- _Action item_: The answer must be one number: how many lines below contain the word "Hdays".
● ● ● ● ●
Lemma added_app l1 l2 db db1 db2 : added l1 db db1 -> added l2 db1 db2 -> added (l1 ++ l2) db db2.
Proof.
  intros [H1 K1 N1 A1 U1 O1] [H2 K2 N2 A2 U2 O2]. split.
  - rewrite H2, H1. by destruct db, db1, db2.
  - by etrans.
  - intros i x Hx. destruct (N2 i x Hx) as [Hi|(s & a & b & Hs & ?)]; [|right].
    + destruct (N1 i x Hi) as [?|(s & a & b & Hs & ?)]; [by left|right]. exists s, a, b.
      split; [apply elem_of_app; by left|done].
    + exists s, a, b. split; [apply elem_of_app; by right|done].
  - intros s [Hs|Hs]%elem_of_app; [|by apply A2].
    destruct (A1 s Hs) as (i & x & Hx & ?). exists i, x. split; [by eapply lookup_weaken|done].
  - auto.
  - intros rooms Hroom Hok. apply O2; [|apply O1; [|done]]; intros s Hs;
      apply Hroom, elem_of_app; auto.
Qed.

Lemma insert_rows_added l db db' : insert_rows time_in time_out l db = Ok db' -> added l db db'.
Proof.
  revert db. induction l as [|s l IH]; intros db; simpl.
  { intros [= <-]. split; [by destruct db|done|by left|by intros s ?%elem_of_nil|done..]. }
  destruct (insert_row _ _ s db) as [db1|] eqn:H1; [|done]. intros H2.
  apply (added_app [s] l _ db1); [by apply insert_row_added|by apply IH].
Qed.
End stored.

(** ** CreateSchedule *)

Section create.
Context (time_in : string -> option Duration) (time_out : Duration -> string).
Context (pg_message : string -> string -> string).
(** PostgreSQL reads a text that this package accepts as the same time of day, if at all,
    and writes a time without fraction as HH:MM:SS. *)
Context (time_in_agrees : forall s d d', parseTimeOfDay s = Ok d -> time_in s = Some d' -> d' = d).
Context (time_out_text : forall h m s, (0 <= h < 24)%Z -> (0 <= m < 60)%Z -> (0 <= s < 60)%Z ->
  time_out (h * Hour + m * Minute + s * Second)%Z = time_text h m s).

(** A stored time is read back by the generator. *)
Lemma read_back d :
  (0 <= d < Day)%Z -> (d `mod` Minute = 0)%Z -> SlotGen.parseTimeOfDay (time_out d) = Ok d.
Proof.
  intros Hd Hm. assert (d = d / Hour * Hour + (d / Minute) mod 60 * Minute + 0 * Second)%Z as Heq.
  { replace (d / Hour)%Z with ((d / Minute) / 60)%Z by (by rewrite Z.div_div).
    pose proof (Z.div_mod (d / Minute) 60 ltac:(done)).
    pose proof (Z.div_mod d Minute ltac:(done)). unfold Hour. lia. }
  assert (0 <= d / Hour < 24)%Z as Hh.
  { split; [apply Z.div_pos; [apply Hd|done]|]. apply Z.div_lt_upper_bound; [done|exact (proj2 Hd)]. }
  pose proof (Z.mod_pos_bound (d / Minute) 60 ltac:(done)) as Hmin.
  rewrite Heq at 1. rewrite time_out_text, parse_time_text by (done || lia). by rewrite <- Heq.
Qed.

Lemma make_schedules_spec H roomID input now days db out :
  wp H (make_schedules roomID input now days) (fun l db' out' => db' = db /\ out' = out /\
    sc_DayOfWeek <$> l = days /\ forall s, s ∈ l -> sc_RoomID s = roomID /\
      sc_StartTime s = in_StartTime input /\ sc_EndTime s = in_EndTime input) db out.
Proof.
  induction days as [|day days IH]; cbn [make_schedules].
  { apply wp_ret. split_and!; [done..|]. by intros s ?%elem_of_nil. }
  apply wp_bind, wp_uuid. intros id _. apply wp_ret. apply wp_bind.
  eapply wp_mono; [|exact IH]. intros l db' out' (-> & -> & Hdays & Hl). apply wp_ret.
  split_and!; [done|done|by rewrite fmap_cons, Hdays|].
  intros s [->|Hs]%elem_of_cons; [done|by apply Hl].
Qed.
● ● ● ● ●
- _Output_: 2